Result Table

Syntax

Different Flink environments may have slightly varying SQL syntax formats. Check the event environment format for more details. The parameter names and values that come after with are specific to this document.

     create table dwsSink (
  attr_name attr_type 
  (',' attr_name attr_type)* 
  (','PRIMARY KEY (attr_name, ...) NOT ENFORCED)
)
with (
  'connector' = 'dws',
  'url' = '',
  'tableName' = '',
  'username' = '',
  'password' = ''
);
 
 
  

Flink SQL Configuration Parameters

Primary keys set in Flink SQL are automatically mapped to unique keys in DWS client. The parameters are released with the client version. The parameter functions are the same as those on the client. The following parameters are the latest parameters.

**Table 1** Database configurations
Parameter	Description	Default Value
connector	The Flink framework differentiates connector parameters. This parameter is fixed to dws.	-
url	Database connection address	-
username	Configured connection user	-
password	Configured password	-
tableName	DWS table	-

**Table 2** Connection configurations
Parameter	Description	Default Value
connectionSize	Number of concurrent requests at DWS client initialization	1
connectionMaxUseTimeSeconds	Number of seconds after which a connection is forcibly released. The unit is second.	3,600 (one hour)
connectionMaxIdleMs	Maximum idle time of a connection, in milliseconds. If the idle time of a connection exceeds the value, the connection is released.	60,000 (one minute)

All DWS client parameters can be set in Flink SQL using keys. The table below shows the parameters that work with version 1.x. If both 2.x and 1.x parameters are set, the values from version 2.x will be used.

**Table 3** DWS client data write parameters
Parameter	Description	Default Value
conflictStrategy	Primary key conflict policy when data is written to a table with a primary key. The options are as follows: ignore: Retain the original data and ignore the updated data. update: Use the non-primary key column in the new data to update the corresponding column in the original data. replace: Replace the original data with the new data. NOTE: The UPDATE and REPLACE operations are equivalent when all columns are upserted.

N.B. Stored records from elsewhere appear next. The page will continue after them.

(** C8, evaluated where it fails: under the client selector "all" the memo
    sorts the [projects] array itself, which afterwards holds its elements in
    another order; under "no-client" the array is left as it was. *)
Theorem C8_availableProjects_sorts_projects_in_place :
  let projects := [betaProject; acmeProject] in
  snd (availableProjectsM (R := asciiRuntime) "all" 0%nat [] [projects])
  = [[acmeProject; betaProject]]
  /\ readArray 0%nat (snd (availableProjectsM (R := asciiRuntime) "all" 0%nat [] [projects]))
     <> projects
  /\ readArray 0%nat
       (snd (availableProjectsM (R := asciiRuntime) "no-client" 0%nat [] [projects]))
     = projects.
Proof.
  split; [reflexivity|]. split; [|reflexivity].
  vm_compute. intros Heq. discriminate Heq.
Qed.

(** ** Reports: totals *)

Lemma lookup_num_eq (l : list num) (i : nat) (x : num) :
  match l !! i with Some y => num_eqb y x | None => false end = true ->
  l !! i = Some x.
Proof. destruct (l !! i) as [y|]; [|done]. by intros ->%num_eqb_eq. Qed.

Lemma getMonth_in_months (d : Date) : getMonth d ∈ months.
Proof.
  pose proof (getMonth_range d). apply list_elem_of_In. unfold months. simpl. lia.
Qed.

Section TotalsFacts.
Context {R : JSRuntime}.

(** A component that is not a number makes the duration [NaN]. *)
Lemma duration_NaN (start end_ : string) :
  hasNaNComponent start || hasNaNComponent end_ = true ->
  calculateDuration start end_ = NaN /\ getDurationInHours start end_ = NaN.
Proof.
  unfold hasNaNComponent, calculateDuration, getDurationInHours.
  destruct (parseHM start) as [[|h1] [|m1]], (parseHM end_) as [[|h2] [|m2]];
    simpl; try done.
Qed.

Lemma fold_left_jsadd_NaN {A : Type} (f : A -> num) (l : list A) (x : A) :
  x ∈ l -> f x = NaN -> fold_left (fun acc y => jsadd acc (f y)) l (ofZ 0) = NaN.
Proof.
  intros Hx Hf. rewrite fold_left_jsadd, sumN_NaN; [done|].
  rewrite <-Hf. by apply (list_elem_of_fmap_2 f).
Qed.

Lemma elem_of_monthEntries (e : TimeEntry.t) (l : list TimeEntry.t) :
  e ∈ l -> e ∈ monthEntries (getMonth (TimeEntry.date e)) l.
Proof.
  intros He. apply list_elem_of_In, filter_In. split; [by apply list_elem_of_In|].
  apply Z.eqb_refl.
Qed.
End TotalsFacts.

(** C1, as the specification states it, fails: with the start time "ab:00"
    the duration is [NaN], not the ten hours that reading "ab" as zero would
    give, and so are the total of the month, the amount of the month and
    both grand totals. *)
Lemma C1_counterexample :
  let data := marchReport (R := asciiRuntime) (marchEntry "ab:00" "10:00" (Some true)) in
  calculateDuration (R := asciiRuntime) "ab:00" "10:00" = NaN
  /\ calculateDuration (R := asciiRuntime) "00:00" "10:00" = ofZ 600
  /\ map Monthly.totalHours (Processed.monthlyData data) !! 2%nat = Some NaN
  /\ map Monthly.hoursAmount (Processed.monthlyData data) !! 2%nat = Some NaN
  /\ Processed.grandTotalHours data = NaN
  /\ Processed.grandTotalAmount data = NaN.
Proof.
  repeat split; try reflexivity.
  apply num_eqb_eq. reflexivity.
Qed.

(** C1, amended. The duration calculation validates nothing: when a
    component of the start or end time of a filtered entry is not a number,
    the entry's duration is [NaN], and so are the total hours of its month
    and the grand total of hours; when the entry is billable, so are the
    hours amount and the total amount of its month and the grand total
    amount. *)
Theorem C1_unparseable_time_gives_NaN_totals {R : JSRuntime}
    (selectedClientId : string) (selectedProjectIds : gset string)
    (selectedYear : Z) (invoiceFilter : InvoiceFilter)
    (entries : list TimeEntry.t) (projects : list Project.t)
    (clients : list Client.t) (licenses servers domains : list CostItem.t)
    (e : TimeEntry.t) :
  let data :=
    reportData selectedClientId selectedProjectIds selectedYear invoiceFilter
      entries projects clients licenses servers domains in
  e ∈ yearEntries selectedYear (Processed.relevantProjectIds data) invoiceFilter entries ->
  hasNaNComponent (TimeEntry.startTime e) || hasNaNComponent (TimeEntry.endTime e) = true ->
  calculateDuration (TimeEntry.startTime e) (TimeEntry.endTime e) = NaN
  /\ getDurationInHours (TimeEntry.startTime e) (TimeEntry.endTime e) = NaN
  /\ (exists m,
        m ∈ Processed.monthlyData data
        /\ Monthly.month m = getMonth (TimeEntry.date e)
        /\ Monthly.totalHours m = NaN
        /\ (truthyB (TimeEntry.billable e) = true ->
            Monthly.hoursAmount m = NaN /\ Monthly.totalAmount m = NaN))
  /\ Processed.grandTotalHours data = NaN
  /\ (truthyB (TimeEntry.billable e) = true -> Processed.grandTotalAmount data = NaN).
Proof.
  intros data. unfold data. rewrite reportData_eq.
  set (projects' := if String.eqb selectedClientId "all" then _ else _).
  unfold processedData. cbn [Processed.relevantProjectIds Processed.monthlyData
    Processed.grandTotalHours Processed.grandTotalAmount].
  set (activeIds := activeProjectIds _ _).
  set (ys := yearEntries _ _ _ _).
  set (F := monthlyRecord _ _ _ _ _ _ _ _).
  intros He Hnan.
  destruct (duration_NaN _ _ Hnan) as [Hdur Hhours].
  assert (F (getMonth (TimeEntry.date e)) ∈ map F months) as Hm.
  { apply (list_elem_of_fmap_2 F), getMonth_in_months. }
  assert (Monthly.totalHours (F (getMonth (TimeEntry.date e))) = NaN) as Htotal.
  { apply (fold_left_jsadd_NaN entryHours _ e); [by apply elem_of_monthEntries|done]. }
  assert (truthyB (TimeEntry.billable e) = true ->
          Monthly.hoursAmount (F (getMonth (TimeEntry.date e))) = NaN) as Hamount.
  { intros Hb. unfold F, monthlyRecord, hoursAmountOf. cbn [Monthly.hoursAmount].
    apply (fold_left_jsadd_NaN
             (fun entry =>
                if truthyB (TimeEntry.billable entry)
                then jsmul (entryHours entry)
                       (rateOf (findProject projects' (TimeEntry.project entry)))
                else ofZ 0) _ e); [by apply elem_of_monthEntries|].
    rewrite Hb. unfold entryHours. by rewrite Hhours. }
  assert (truthyB (TimeEntry.billable e) = true ->
          Monthly.totalAmount (F (getMonth (TimeEntry.date e))) = NaN) as Htotalamount.
  { intros Hb. specialize (Hamount Hb). unfold F, monthlyRecord in *.
    cbn [Monthly.hoursAmount Monthly.totalAmount] in *. by rewrite Hamount. }
  split; [done|]. split; [done|]. split; [|split].
  - exists (F (getMonth (TimeEntry.date e))). repeat split; auto.
  - by apply (fold_left_jsadd_NaN Monthly.totalHours _ _ Hm).
  - intros Hb. apply (fold_left_jsadd_NaN Monthly.totalAmount _ _ Hm). auto.
Qed.

Lemma C1_witness :
  let e := marchEntry "ab:00" "10:00" (Some true) in
  let data := marchReport (R := asciiRuntime) e in
  calculateDuration (R := asciiRuntime) "ab:00" "10:00" = NaN
  /\ getDurationInHours (R := asciiRuntime) "ab:00" "10:00" = NaN
  /\ (exists m,
        m ∈ Processed.monthlyData data
        /\ Monthly.month m = getMonth (TimeEntry.date e)
        /\ Monthly.totalHours m = NaN
        /\ (truthyB (TimeEntry.billable e) = true ->
            Monthly.hoursAmount m = NaN /\ Monthly.totalAmount m = NaN))
  /\ Processed.grandTotalHours data = NaN
  /\ (truthyB (TimeEntry.billable e) = true -> Processed.grandTotalAmount data = NaN).
Proof.
  apply (C1_unparseable_time_gives_NaN_totals (R := asciiRuntime) "all"
           {["p3"%string]} 2024 FilterAll [marchEntry "ab:00" "10:00" (Some true)]
           [acmeProject] [] [] [] [] (marchEntry "ab:00" "10:00" (Some true))).
  - vm_compute. apply list_elem_of_here.
  - reflexivity.
Defined.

When some columns are upserted, the REPLACE operation sets the columns that are not contained in the original data to null.	update
writeMode	Import modes: auto: The system automatically selects a mode. copy_merge: If there is a primary key, data is imported to a temporary table using the COPY method and then merged from the temporary table to the target table. If no primary key exists, data is directly imported to the target table using the COPY method. copy_upsert: If there is a primary key, data is imported to a temporary table using the COPY method, then imported to the target table using the UPSERT method. If no primary key exists, data is directly copied to the target table. upsert: If there is a primary key, use UPSERT SQL to import data to the database. If there is no primary key, use INSERT INTO to import data to the database. UPDATE: Use the UPDATE WHERE syntax to update data. If the original table does not have a primary key, you can specify unique keys. A column specified as a unique key does not need to be a unique index, but a non-unique index may impact performance. COPY_UPDATE: Data is imported to a temporary table by the COPY method. Temporary tables can be used to accelerate the update using UPDATE FROM WHERE. UPDATE_AUTO: If the batch size is less than copyWriteBatchSize, UPDATE is used. Otherwise, COPY_UPDATE is used.	auto
maxFlushRetryTimes	Maximum number of attempts to import data to the database. If the execution is successful with attempts less than this value, no exception is thrown. The retry interval is 1 second multiplied by the number of attempts.	3
autoFlushBatchSize	Batch size for automatic database update (batch size)	5000
autoFlushMaxInterval	Maximum interval for automatic database update (duration for forming a batch).	5s
copyWriteBatchSize	When writeMode is set to auto, the batch size in the COPY method is used.	5000
metadataCacheSeconds	Maximum cache duration of metadata in the system, for example, table definitions (unit: second).	180
copyMode	Format for copying data to the database: CSV: Data is concatenated into a CSV file and imported to the database. This mode is stable but has low performance. DELIMITER: Use separators to concatenate data before import it to the database. This mode requires that the data does not contain delimiters.	CSV
createTempTableMode	Temporary table creation methods, which include: AS LIKE	AS
numberAsEpochMsForDatetime	Whether to convert data as a timestamp to the corresponding time type if the database is of the time type and the data source is of the numeric type.	false
stringToDatetimeFormat	Format for converting the data source to the time type if the database is of the time type and the data source is of the string type. If this parameter is set, it is enabled.	null

**Table 4** connector parameters
Parameter	Description	Default Value
ignoreDelete	Whether to ignore delete in Flink tasks.	false (The default value is true before 1.0.10.)
ignoreNullWhenUpdate	Whether to ignore the update of columns with null values in Flink. This parameter is valid only when conflictStrategy is set to update.	false
sink.parallelism	Flink system parameter, which is used to set the number of concurrent sinks.	Follow the upstream operator.
printDataPk	Whether to print the data primary key when the connector receives data. It can be used for troubleshooting.	false
ignoreUpdateBefore	Whether to ignore update_before in Flink tasks. You need to enable this parameter for partial updates on large tables. Otherwise, the update will erase other columns and set them to null, since the data is deleted before being inserted.	true

Connecting to DNs using Flink SQL

This capability depends on the Flink SQL DISTRIBUTEBY capability. MRS provides this capability. For details, see Flink SQL Syntax Enhancement.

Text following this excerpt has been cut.